20日、経由先のイスタンブールに到着。この空港は近日中に閉鎖の情報があるため、ここから日本に飛べるかの確証はありませんでした。でも、無事にチケットは発行されトランジット17時間中に変更がないことを祈るのみとなりました。そしてこのトランジット中にガボンで4人目の新型コロナ発症患者が死亡と発表され、それに伴い空港の閉鎖が発表されました。この飛行機に乗っていなかったら、ガボンに取り残されていたことになります。

 

21日、飛行機は無事に飛び、座席はほぼ青年海外協力隊をはじめとする日本人で占められ、21日夜に無事に成田に到着となりました。

 

 

状況が一変してから3日でガボンを出国、5日目には日本にいるというまるで映画かなと思うほどに急な展開での帰国となりました。

 

 

読んでいて分かるとおり、世界中で刻々と状況が変わるなかで、その情報を集め信頼性を判断し、帰国できるように最後まで判断を悩みながらもチャンスにかけて飛行機に乗せてもらいました。

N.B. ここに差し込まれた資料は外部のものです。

(* ===== verification/CookieStore.v ===== *)
(** The cookies of a response ([Cookie.hpp], [CookieStore.hpp]) and the memory
    writes that serialize responses.  The buffer is sized first; every [write] is
    a [memcpy] at the cursor, undefined when it leaves the buffer. *)
From S2P Require Import Prelude Bytes.

#[local] Arguments list_ascii_of_string : simpl never.

(** ** Memory writes *)

(** The buffer and the cursor [out], as an offset. *)
Abbreviation mem := (bytes * nat)%type.

(** [memcpy(out, s.data(), s.size()); out += s.size();] *)
Definition memwrite (s : bytes) (m : mem) : outcome mem :=
  let '(buf, out) := m in
  if bool_decide (out + length s <= length buf)
  then Ret (take out buf ++ s ++ drop (out + length s) buf, out + length s)
  else Undef.

(** Statements in sequence. *)
Definition andthen {S} (f g : S -> outcome S) (s : S) : outcome S := f s ≫= g.
Notation "f ;;; g" := (andthen f g) (at level 62, right associativity).

Fixpoint for_each {A S} (body : A -> S -> outcome S) (l : list A) (s : S) : outcome S :=
  match l with
  | [] => Ret s
  | x :: l' => (body x ;;; for_each body l') s
  end.

Definition when {S} (b : bool) (f : S -> outcome S) (s : S) : outcome S :=
  if b then f s else Ret s.

(** ** Cookies *)
Record Cookie := {
  name : bytes;
  value : bytes;
  path : bytes;
  httpOnly : bool;
  secure : bool;
  sameSite : bytes;
  maxAge : Z;
  expires : option Z;   (** seconds since the epoch; [None] is [time_point::max()] *)
  domain : bytes;
}.

Definition mkCookie (n v p : bytes) (age : Z) (exp : option Z) : Cookie :=
  {| name := n; value := v; path := p; httpOnly := false; secure := false;
     sameSite := "Lax"; maxAge := age; expires := exp; domain := "" |}.

Definition Cookie_name_value (n v : bytes) : Cookie := mkCookie n v "/" (-1) None.

Definition setCookie (c : Cookie) (cookies_ : list Cookie) : list Cookie := cookies_ ++ [c].

Definition unsetCookie (n : bytes) (cookies_ : list Cookie) : list Cookie :=
  List.filter (fun p => negb (name p =?b n)) cookies_.

Definition deleteCookie (n p : bytes) (cookies_ : list Cookie) : list Cookie :=
  cookies_ ++ [mkCookie n "" p 0 (Some 0%Z)].

Definition getCookie (n : bytes) (cookies_ : list Cookie) : option Cookie :=
  List.find (fun c => name c =?b n) cookies_.

Definition engaged {A} (o : option A) : bool := match o with Some _ => true | None => false end.

Section Cookies.
(** [toHttpDate] formats with [std::format]/[strftime]: a parameter. *)
Context (toHttpDate : Z -> bytes).

Definition expires_text (c : Cookie) : bytes :=
  match expires c with Some t => toHttpDate t | None => [] end.

Definition cookie_using {S} (write : bytes -> S -> outcome S) (cookie : Cookie) : S -> outcome S :=
  write "set-cookie: " ;;; write (name cookie) ;;; write "=" ;;; write (value cookie) ;;;
  write "; Path=" ;;; write (path cookie) ;;; write "; SameSite=" ;;; write (sameSite cookie) ;;;
  when (httpOnly cookie) (write "; HttpOnly") ;;;
  when (secure cookie) (write "; Secure") ;;;
  when (negb (domain cookie =?b "")) (write "; Domain=" ;;; write (domain cookie)) ;;;
  when (engaged (expires cookie)) (write "; Expires=" ;;; write (expires_text cookie)) ;;;
  when (-1 <? maxAge cookie)%Z (write "; Max-Age=" ;;; write (to_chars 10 (maxAge cookie))) ;;;
  write CRLF.

Definition serializeUsing {S} (write : bytes -> S -> outcome S) (cookies_ : list Cookie) : S -> outcome S :=
  for_each (cookie_using write) cookies_.

(** The literals' sizes are those of the source ([sizeof("...") - 1]). *)
Definition cookie_size (cookie : Cookie) : nat :=
  length ("Set-Cookie: " : bytes) +
  (length (name cookie) + length ("=" : bytes) + length (value cookie) + length ("; Path=" : bytes) +
   length (path cookie) + length ("; SameSite=" : bytes) + length (sameSite cookie)) +
  (if httpOnly cookie then length ("; HttpOnly" : bytes) else 0) +
  (if secure cookie then length ("; Secure" : bytes) else 0) +
  (if negb (domain cookie =?b "") then length ("; Domain=" : bytes) + length (domain cookie) else 0) +
  (if engaged (expires cookie) then length ("; Expires=" : bytes) + length (expires_text cookie) else 0) +
  (if (-1 <? maxAge cookie)%Z then length ("; Max-Age=" : bytes) + Z.to_nat (digit_count (maxAge cookie)) else 0) +
  length CRLF.

Definition getSerializedSize (cookies_ : list Cookie) : nat :=
  fold_left (fun total cookie => total + cookie_size cookie) cookies_ 0.

End Cookies.

(** ** What is written, as one string *)

Definition cookie_line (toHttpDate : Z -> bytes) (c : Cookie) : bytes :=
  "set-cookie: " ++ name c ++ "=" ++ value c ++ "; Path=" ++ path c ++ "; SameSite=" ++ sameSite c ++
  (if httpOnly c then "; HttpOnly" : bytes else []) ++
  (if secure c then "; Secure" : bytes else []) ++
  (if domain c =?b [] then [] else "; Domain=" ++ domain c) ++
  (match expires c with Some t => "; Expires=" ++ toHttpDate t | None => [] end) ++
  (if (0 <=? maxAge c)%Z then "; Max-Age=" ++ to_chars 10 (maxAge c) else []) ++ CRLF.

Definition cookie_lines (toHttpDate : Z -> bytes) (l : list Cookie) : bytes :=
  concat (map (cookie_line toHttpDate) l).

(** [maxAge] is an [int]. *)
Definition int_cookie (c : Cookie) : Prop := (- 2 ^ 31 <= maxAge c < 2 ^ 31)%Z.

(** ** A calculus of writes

    [Writes f s]: started anywhere with room for [s], [f] writes exactly [s] at
    the cursor and advances it by its length.  The instances compute [s] from
    the program. *)
Class Writes (f : mem -> outcome mem) (s : bytes) : Prop :=
  writes_at (pre gap : bytes) : length s <= length gap ->
    f (pre ++ gap, length pre) = Ret ((pre ++ s) ++ drop (length s) gap, length (pre ++ s)).

#[export] Instance writes_write s : Writes (memwrite s) s.
Proof.
  intros pre gap H. unfold memwrite. rewrite length_app, bool_decide_eq_true_2 by lia.
  rewrite take_app_length, drop_app_length_plus, length_app. by rewrite <- app_assoc.
Qed.

#[export] Instance writes_andthen f g a b : Writes f a -> Writes g b -> Writes (f ;;; g) (a ++ b).
Proof.
  intros Hf Hg pre gap H. rewrite length_app in H. unfold andthen.
  rewrite Hf by lia. cbn. rewrite Hg by (rewrite length_drop; lia).
  by rewrite drop_drop, <- (app_assoc pre a b), (length_app a b).
Qed.

#[export] Instance writes_when b f s : Writes f s -> Writes (when b f) (if b then s else []).
Proof.
  intros Hf pre gap H. unfold when. destruct b; [by apply Hf|].
  cbn. by rewrite app_nil_r.
Qed.

#[export] Instance writes_for_each {A} (body : A -> mem -> outcome mem) (r : A -> bytes) l :
  (forall x, Writes (body x) (r x)) -> Writes (for_each body l) (concat (map r l)).
Proof.
  intros Hb. induction l as [|x l IH].
  - intros pre gap _. cbn. by rewrite app_nil_r.
  - change (Writes (body x ;;; for_each body l) (r x ++ concat (map r l))). apply _.
Qed.

Lemma writes_eq f a b : Writes f a -> a = b -> Writes f b.
Proof. by intros H <-. Qed.

(** Writing [size] bytes into a buffer grown by exactly [size] fills it. *)
Lemma writes_fill f s buf fill :
  Writes f s -> length fill = length s ->
  f (buf ++ fill, length buf) = Ret (buf ++ s, length (buf ++ s)).
Proof. intros H Hl. rewrite H by lia. by rewrite <- Hl, drop_all, app_nil_r. Qed.

#[export] Instance cookie_using_writes toHttpDate c :
  Writes (cookie_using toHttpDate memwrite c) (cookie_line toHttpDate c).
Proof.
  eapply writes_eq; [apply _|]. unfold cookie_line, expires_text.
  replace (-1 <? maxAge c)%Z with (0 <=? maxAge c)%Z by lia.
  change (list_ascii_of_string "") with (@nil ascii).
  by destruct (domain c =?b []), (expires c).
Qed.

#[export] Instance serializeUsing_writes toHttpDate l :
  Writes (serializeUsing toHttpDate memwrite l) (cookie_lines toHttpDate l).
Proof. apply writes_for_each, _. Qed.

Lemma cookie_size_line toHttpDate c :
  int_cookie c -> cookie_size toHttpDate c = length (cookie_line toHttpDate c).
Proof.
  intros Hi. unfold cookie_size, cookie_line, expires_text.
  change (list_ascii_of_string "") with (@nil ascii).
  replace (-1 <? maxAge c)%Z with (0 <=? maxAge c)%Z by lia.
  assert ((0 <=? maxAge c)%Z = true ->
          Z.to_nat (digit_count (maxAge c)) = length (to_chars 10 (maxAge c))) as Hd.
  { intros H%Z.leb_le. unfold int_cookie in Hi. rewrite digit_count_to_chars by lia. apply Nat2Z.id. }
  rewrite !length_app. change (length ("Set-Cookie: " : bytes)) with (length ("set-cookie: " : bytes)).
  destruct (httpOnly c), (secure c), (domain c =?b []), (expires c), (0 <=? maxAge c)%Z;
    cbn [negb engaged]; rewrite ?length_app, ?Hd by done; change (length (@nil ascii)) with 0; lia.
Qed.

(** The size computed in advance is the number of bytes written. *)
Lemma getSerializedSize_lines toHttpDate l :
  Forall int_cookie l -> getSerializedSize toHttpDate l = length (cookie_lines toHttpDate l).
Proof.
  intros H. unfold getSerializedSize, cookie_lines.
  rewrite <- (Nat.add_0_l (length _)). generalize 0 as n.
  induction H as [|c l Hc _ IH]; intros n; cbn [fold_left map concat]; [cbn; lia|].
  rewrite IH, length_app, cookie_size_line by done. lia.
Qed.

これはすべて、JICA本部と所長をはじめとするガボン支所のスタッフの皆さんのおかげです。特に、最後にどの飛行機にするかの判断を下し、それが英断だった所長には感謝してもしきれません。

 

 

現在ガボンは、外出禁止措置やタクシーの乗車人数制限、船や電車の移動禁止など厳しい制限が出ています。もしガボンに残っていたら自宅待機、情勢混乱で食糧確保すら危なかったかもしれません。そしてこの状況が、ほかの国では起きています。任国に取り残された隊員が数多くいます。今はただ、それぞれのいる場所でなにも病気もせず安全にいられること願うのみです。

 

 

現在は14日間の隔離指示のもと、成田空港近くのホテルに滞在しています。あまりにも慌ただしい数日、お別れだったため、日本にいる実感はしません。

今後は4月末にJICAが再赴任の判断をし、その判断次第で再びガボンに戻れるか、まだ日本に残るかが決まります。どうなるのかは全く分かりません。でも、戻れないという覚悟はしています。

 

 

なかなか読みにくい分かりにくい文章だったかもしれません。それくらいに、状況が変化し、JICAも隊員も混乱していたと理解して頂けたら幸いです。

 

 

次回は、輸血センターでの最後の2日間についてお話します。涙を流しながら書きます。